Definition closing (v : JsonNode) : Z := match v with JArray _ => 93 | _ => 125 end.
Definition opening (v : JsonNode) : Z := match v with JArray _ => 91 | _ => 123 end.
Definition is_container (v : JsonNode) : bool := match v with JArray _ | JObject _ => true | _ => false end.

(** The children after the first, with their commas. *)
Definition more (cs : list child) : list Z := concat (map (fun c => 44 :: ctext c) cs).

Lemma join_more c cs : join [44] (map ctext (c :: cs)) = ctext c ++ more cs.
Proof.
  revert c. induction cs as [|c' cs IH]; intros c; [cbn; by rewrite app_nil_r|].
  change (map ctext (c :: c' :: cs)) with (ctext c :: map ctext (c' :: cs)). rewrite join_cons, IH. done.
Qed.

Lemma etext_container v : is_container v = true -> etext v = opening v :: join [44] (map ctext (children v)) ++ [closing v].
Proof. destruct v as [| | | |els|ms]; try done; intros _; cbn; by rewrite map_map. Qed.

Lemma children_ok v : streamable v -> is_container v = true -> children v <> [] /\ Forall child_ok (children v).
Proof.
  destruct v as [| | | |els|ms]; try done; intros Hs _; inversion Hs as [| | |? Hne HF|? Hne HF]; subst; cbn [children].
  - split; [by destruct els|]. apply Forall_map. apply (Forall_impl _ _ _ HF). by intros e He.
  - split; [by destruct ms|]. apply Forall_map. apply (Forall_impl _ _ _ HF). by intros e He.
Qed.

Lemma nodes_children v : is_container v = true -> nodes v = S (list_sum (map (fun c => nodes c.2) (children v))).
Proof. destruct v as [| | | |els|ms]; try done; intros _; cbn; by rewrite map_map. Qed.

Lemma nodes_pos v : (1 <= nodes v)%nat.
Proof. destruct v; cbn; lia. Qed.

(** ** What is left to write *)

Section machine.
Context (malloc : Z -> option (list Z)) (M : Z) (Hm : SbMalloc malloc M) (HM : 77 <= M).

#[warnings="-register-all"]
Inductive rep : jem -> list Z -> Prop :=
  | rep_key k v sibs off : 0 <= off < zlen (equote k) ->
      rep (mk_jem 0 off false sb_null (Some ((Some k, v), sibs)) None) (dropZ off (equote k) ++ 58 :: etext v)
  | rep_no_key v sibs : rep (mk_jem 0 0 false sb_null (Some ((None, v), sibs)) None) (etext v)
  | rep_colon c sibs : rep (mk_jem 1 0 false sb_null (Some (c, sibs)) None) (58 :: etext c.2)
  | rep_fresh c sibs : rep (mk_jem 2 0 false sb_null (Some (c, sibs)) None) (etext c.2)
  | rep_string k s sibs off : 0 <= off < zlen (equote s) ->
      rep (mk_jem 2 off false sb_null (Some ((k, JString (Some s)), sibs)) None) (dropZ off (equote s))
  | rep_bool k b sibs off : 0 <= off <= zlen (bool_text b) ->
      rep (mk_jem 2 off false sb_null (Some ((k, JBool b), sibs)) None) (dropZ off (bool_text b))
  | rep_number k d sibs off sb : holds M sb (number_out d) -> 0 <= off <= zlen (number_out d) ->
      rep (mk_jem 2 off false sb (Some ((k, JNumber d), sibs)) None) (dropZ off (number_out d))
  | rep_first k v sibs : is_container v = true ->
      rep (mk_jem 2 1 false sb_null (Some ((k, v), sibs)) None) (join [44] (map ctext (children v)) ++ [closing v])
  | rep_children k v sibs n pre c cs t : is_container v = true -> children v = pre ++ c :: cs ->
      ptr n = Some (c, cs) -> rep (with_complete n false) t ->
      rep (mk_jem 2 1 false sb_null (Some ((k, v), sibs)) (Some n))
        ((if complete n then [44] else []) ++ t ++ more cs ++ [closing v])
  | rep_close k v sibs : is_container v = true -> rep (mk_jem 2 2 false sb_null (Some ((k, v), sibs)) None) [closing v]
  | rep_end k v sibs : is_container v = true -> rep (mk_jem 2 3 false sb_null (Some ((k, v), sibs)) None) [].

(** There is room for [len] bytes at [s]. *)
Definition room_at (m : list Z) (s len : Z) : Prop := 0 <= s /\ s + len <= zlen m.

(** What a call returns that had the text [t] left and a buffer of [len] bytes
    at [s], [base] bytes having been written before: all of [t] and a machine
    that is [all], or [len] bytes and a machine with the rest left. *)
Definition part (all : jem -> Prop) (left_ : jem -> list Z -> Prop) (t : list Z) (m : list Z) (s len : Z) (r : option result) (base : Z) : Prop :=
  exists j' m', r = Some (j', m', base + Z.min len (zlen t)) /\ wrn m s (takeZ len t) = Some m' /\
    (all j' /\ zlen t <= len \/ left_ j' (dropZ len t) /\ len <= zlen t).

(** The machine of a value: complete, or still at the same child. *)
Definition finished (j' : jem) : Prop := complete j' = true /\ state j' = jem_encode_state_value.
Definition left_at (p : option (child * list child)) (j' : jem) (t : list Z) : Prop :=
  complete j' = false /\ ptr j' = p /\ rep j' t.
Definition wrote (p : option (child * list child)) : list Z -> list Z -> Z -> Z -> option result -> Z -> Prop := part finished (left_at p).

Lemma takeZ_at {A} (w t : list A) n : n = zlen w -> takeZ n (w ++ t) = w.
Proof. intros ->. by apply take_app_zlen. Qed.
Lemma dropZ_at {A} (w t : list A) n : n = zlen w -> dropZ n (w ++ t) = t.
Proof. intros ->. by apply drop_app_zlen. Qed.
Lemma takeZ_over {A} (w t : list A) n : zlen w <= n -> takeZ n (w ++ t) = w ++ takeZ (n - zlen w) t.
Proof. intros Hn. pose proof (zlen_nonneg w). rewrite takeZ_app, takeZ_all by lia. done. Qed.
Lemma dropZ_over {A} (w t : list A) n : zlen w <= n -> dropZ n (w ++ t) = dropZ (n - zlen w) t.
Proof. intros Hn. pose proof (zlen_nonneg w). rewrite dropZ_app, dropZ_all by lia. done. Qed.

Lemma room_after m s len w m1 : room_at m s len -> zlen w <= len -> wrn m s w = Some m1 -> room_at m1 (s + zlen w) (len - zlen w).
Proof. intros [H1 H2] Hw Hm1. apply wrn_length in Hm1. unfold room_at, zlen in *. lia. Qed.

Lemma wrn_room m s len w : room_at m s len -> zlen w <= len -> exists m1, wrn m s w = Some m1.
Proof. intros [H1 H2] Hw. apply wrn_Some; lia. Qed.

Section part.
Context (all : jem -> Prop) (left_ : jem -> list Z -> Prop).

(** The buffer is full after [w]. *)
Lemma part_full t w t' m s len j1 m1 base : t = w ++ t' -> len = zlen w -> wrn m s w = Some m1 ->
  left_ j1 t' -> part all left_ t m s len (Some (j1, m1, base + zlen w)) base.
Proof.
  intros -> Hlen Hw Hr. exists j1, m1. pose proof (zlen_nonneg t'). rewrite zlen_app, Z.min_l by lia. rewrite Hlen at 1.
  split; [done|]. rewrite takeZ_at by done. split; [done|]. right. rewrite dropZ_at by done. split; [done|]. lia.
Qed.

(** The text is written. *)
Lemma part_all t m s len j1 m1 base : zlen t <= len -> wrn m s t = Some m1 -> all j1 ->
  part all left_ t m s len (Some (j1, m1, base + zlen t)) base.
Proof.
  intros Hlen Hw Ha. exists j1, m1. rewrite Z.min_r by lia. split; [done|]. rewrite takeZ_all by done. split; [done|]. by left.
Qed.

▸ **Task item**
Copy the lines of the data above exactly as written, beginning with the line containing "Proof. intros ->. by apply take_app_zlen." and ending with the line containing "dropZ (n - zlen w) t.", and leave out all other lines.

▸ **Task solution**
Proof. intros ->. by apply take_app_zlen. Qed.
Lemma dropZ_at {A} (w t : list A) n : n = zlen w -> dropZ n (w ++ t) = t.
Proof. intros ->. by apply drop_app_zlen. Qed.
Lemma takeZ_over {A} (w t : list A) n : zlen w <= n -> takeZ n (w ++ t) = w ++ takeZ (n - zlen w) t.
Proof. intros Hn. pose proof (zlen_nonneg w). rewrite takeZ_app, takeZ_all by lia. done. Qed.
Lemma dropZ_over {A} (w t : list A) n : zlen w <= n -> dropZ n (w ++ t) = dropZ (n - zlen w) t.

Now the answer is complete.